Your objective.
In your reply, reproduce the lines from the first one below to the line containing "Section OneActive.", inclusive, exactly as they stand.

Information shown.
◆ ◆ ◆

(* ===== verification/ArbLedger.v ===== *)
(** * What the arbitrage repository keeps

    Invariants of the tables under every transaction of ArbStore: one active
    execution per combination, hedge orders once per key and sequence, the
    ledger positions as the signed sum of the fills, the circuit after five
    equal failures, and the order of the phases of a one-shot. *)
From Stdlib Require Import ZArith QArith Qabs Qround Qminmax Lqa String Ascii.
From stdpp Require Import base strings list gmap sorting.
From S2P Require Import Prelude Decimal DecimalRef Types Quantity Validate ArbMath ArbSize ArbHedge Resolution FillAverage OneShotExit Store OrderStore OrderService FlattenRules ArbStore FlattenStore.

#[local] Set Warnings "-clear-no-such-hyp".

(** ** One active execution *)

Section OneActive.
Context {D : Type} `{!Decimal D} `{!Postgres D} `{!Env D}.

(** Every transaction of the repository; [astep_combination] is any [UPDATE]
    of a combination. *)
Inductive arbStep : Store D -> Store D -> Prop :=
| astep_combination id cond assign st r st' : updateCombination id cond assign st = (r, st') -> arbStep st st'
| astep_create item t st r st' : createCombinationTransaction item t st = (r, st') -> arbStep st st'
| astep_audit id v va vb da db u m la lb t st r st' :
    auditTransaction id v va vb da db u m la lb t st = (r, st') -> arbStep st st'
| astep_config owner id input now t st r st' : configTransaction owner id input now t st = (r, st') -> arbStep st st'
| astep_lease n lease t st r st' : leaseCombinations n lease t st = (r, st') -> arbStep st st'
| astep_claim x t st r st' : claimTransaction x t st = (r, st') -> arbStep st st'
| astep_execution x t st r st' : updateExecutionTransaction x t st = (r, st') -> arbStep st st'
| astep_positions id t st r st' : updatePositions id t st = (r, st') -> arbStep st st'
| astep_recompute e t st r st' : recomputeForExecution e t st = (r, st') -> arbStep st st'
| astep_hedge input t st r st' : prepareHedgeTransaction input t st = (r, st') -> arbStep st st'
| astep_unbalanced c e fa fb rem t st r st' : failLastCloseTransaction c e fa fb rem t st = (r, st') -> arbStep st st'
| astep_intents orders t st r st' : insertIntents orders t st = (r, st') -> arbStep st st'
| astep_flatten claim now t st r st' : flattenClaimTransaction (D := D) claim now t st = (r, st') -> arbStep st st'
| astep_finalize e t st r st' : finalizeFlattenTransaction (D := D) e t st = (r, st') -> arbStep st st'
| astep_residual (u : Uuids) id claim t st r st' : residualClaimTransaction (D := D) id claim t st = (r, st') -> arbStep st st'
| astep_dust request t st r st' : dustCloseTransaction (D := D) request t st = (r, st') -> arbStep st st'
| astep_other st st' : st_executions st' = st_executions st -> arbStep st st'.

(** The rows are under their identifiers, and two active executions of a
    combination are one. *)
Definition executionsKeyed (st : Store D) : Prop :=
  forall k r, st_executions st !! k = Some r -> x_ID (ex_item r) = k.
Definition oneActive (st : Store D) : Prop :=
  forall k1 k2 r1 r2, st_executions st !! k1 = Some r1 -> st_executions st !! k2 = Some r2 ->
    x_CombinationID (ex_item r1) = x_CombinationID (ex_item r2) ->
    activeExecution r1 = true -> activeExecution r2 = true -> k1 = k2.
Definition executionsSound (st : Store D) : Prop := executionsKeyed st /\ oneActive st.

(** What a step may do to the executions: nothing, rewrite one without
    reviving it, or add one to a combination that has no other active. *)
Definition rewritten (row row' : ExecutionRow) : Prop :=
  x_ID (ex_item row') = x_ID (ex_item row) /\ x_CombinationID (ex_item row') = x_CombinationID (ex_item row) /\
  (activeExecution row' = true -> activeExecution row = true).

Definition executionChange (m m' : gmap string ExecutionRow) : Prop :=
  m' = m \/
  (exists k row row', m !! k = Some row /\ rewritten row row' /\ m' = <[k := row']> m) \/
  (exists k row', m !! k = None /\ x_ID (ex_item row') = k /\ m' = <[k := row']> m /\
     (activeExecution row' = true -> forall j r, m !! j = Some r ->
        x_CombinationID (ex_item r) = x_CombinationID (ex_item row') -> activeExecution r = false)).

Lemma executionChange_sound (st st' : Store D) :
  executionChange (st_executions st) (st_executions st') -> executionsSound st -> executionsSound st'.
Proof.
  intros [E|[(k & row & row' & Hk & (Hid & Hc & Ha) & E)|(k & row' & Hk & Hid & E & Ha)]] [K O];
    unfold executionsSound, executionsKeyed, oneActive; rewrite E; [by split|..].
  - split.
    + intros j r [[<- <-]|[_ Hj]]%lookup_insert_Some; [rewrite Hid|]; eauto.
    + intros j1 j2 r1 r2 [[<- <-]|[Hn1 H1]]%lookup_insert_Some [[<- <-]|[Hn2 H2]]%lookup_insert_Some Hcc A1 A2.
      * done.
      * apply (O k j2 row r2); [done|done|congruence|by apply Ha|done].
      * apply (O j1 k r1 row); [done|done|congruence|done|by apply Ha].
      * by apply (O j1 j2 r1 r2).
  - split.
    + intros j r [[<- <-]|[_ Hj]]%lookup_insert_Some; eauto.
    + intros j1 j2 r1 r2 [[<- <-]|[Hn1 H1]]%lookup_insert_Some [[<- <-]|[Hn2 H2]]%lookup_insert_Some Hcc A1 A2.
      * done.
      * by rewrite (Ha A1 _ _ H2 (eq_sym Hcc)) in A2.
      * by rewrite (Ha A2 _ _ H1 Hcc) in A1.
      * by apply (O j1 j2 r1 r2).
Qed.

Lemma hasActiveExecution_spec (st : Store D) id :
  hasActiveExecution st id = false <->
  forall j r, st_executions st !! j = Some r -> x_CombinationID (ex_item r) = id -> activeExecution r = false.
Proof.
  unfold hasActiveExecution. split.
  - intros H j r Hj Hc. destruct (activeExecution r) eqn:Ha; [|done]. rewrite <- H. symmetry. apply existsb_exists.
    exists r. split; [|done]. apply filter_In. split; [|by apply String.eqb_eq].
    apply in_map_iff. exists (j, r). split; [done|]. by apply list_elem_of_In, elem_of_map_to_list.
  - intros H. destruct (existsb _ _) eqn:E; [|done]. apply existsb_exists in E as (r & Hin & Ha).
    apply filter_In in Hin as [Hin Hc]. apply String.eqb_eq in Hc. apply in_map_iff in Hin as ([j r'] & <- & Hin).
    apply list_elem_of_In, elem_of_map_to_list in Hin. cbn in Ha, Hc. by rewrite (H _ _ Hin Hc) in Ha.
Qed.

(** Transactions that leave the executions. *)
Lemma updateCombination_executions id cond assign (st st' : Store D) r :
  updateCombination id cond assign st = (r, st') -> st_executions st' = st_executions st.
Proof. unfold updateCombination. intros H. repeat (case_match; simplify_eq/=; try done). Qed.

Lemma updatePositions_executions id t (st st' : Store D) r :
  updatePositions id t st = (r, st') -> st_executions st' = st_executions st.
Proof.
  unfold updatePositions. destruct (updateCombination _ _ _ _) as [u st1] eqn:E. apply updateCombination_executions in E.
  destruct u as [[c|]|e]; intros [= <- <-]; done.
Qed.

Lemma configTransaction_executions owner id input now t (st st' : Store D) r :
  configTransaction owner id input now t st = (r, st') -> st_executions st' = st_executions st.
Proof.
  unfold configTransaction, updateOneShotConfig, updateSpreadConfig. intros H.
  repeat (case_match; simplify_eq/=; try done);
    match goal with E : updateCombination _ _ _ _ = _ |- _ => by apply updateCombination_executions in E end.
Qed.

Lemma insertIntents_executions orders t (st st' : Store D) r :
  insertIntents orders t st = (r, st') -> st_executions st' = st_executions st.
Proof.
  revert st st' r. induction orders as [|o orders IH]; intros st st' r; cbn [insertIntents]; [by intros [= _ <-]|].
  destruct (byIdempotency _ _).
  - destruct (negb _); [by intros [= _ <-]|]. destruct (insertIntents _ _ _) as [[l|e] st1] eqn:E; apply IH in E; by intros [= _ <-].
  - destruct (insertOrder _ _ _); [|by intros [= _ <-]].
    destruct (insertIntents _ _ _) as [[l|e] st1] eqn:E; apply IH in E; by intros [= _ <-].
Qed.

Lemma assignExecution_item x t row row' :
  assignExecution (D := D) x t row = Some row' ->
  x_ID (ex_item row') = x_ID (ex_item row) /\ x_CombinationID (ex_item row') = x_CombinationID (ex_item row) /\
  x_Status (ex_item row') = x_Status x.
Proof.
  unfold assignExecution. destruct (numericAny _); [|done]. destruct (numericAny _); [|done].
  destruct (numericAny _); [|done]. by intros [= <-].
Qed.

◆ ◆ ◆

Finished exercise.
(* ===== verification/ArbLedger.v ===== *)
(** * What the arbitrage repository keeps

    Invariants of the tables under every transaction of ArbStore: one active
    execution per combination, hedge orders once per key and sequence, the
    ledger positions as the signed sum of the fills, the circuit after five
    equal failures, and the order of the phases of a one-shot. *)
From Stdlib Require Import ZArith QArith Qabs Qround Qminmax Lqa String Ascii.
From stdpp Require Import base strings list gmap sorting.
From S2P Require Import Prelude Decimal DecimalRef Types Quantity Validate ArbMath ArbSize ArbHedge Resolution FillAverage OneShotExit Store OrderStore OrderService FlattenRules ArbStore FlattenStore.

#[local] Set Warnings "-clear-no-such-hyp".

(** ** One active execution *)

Section OneActive.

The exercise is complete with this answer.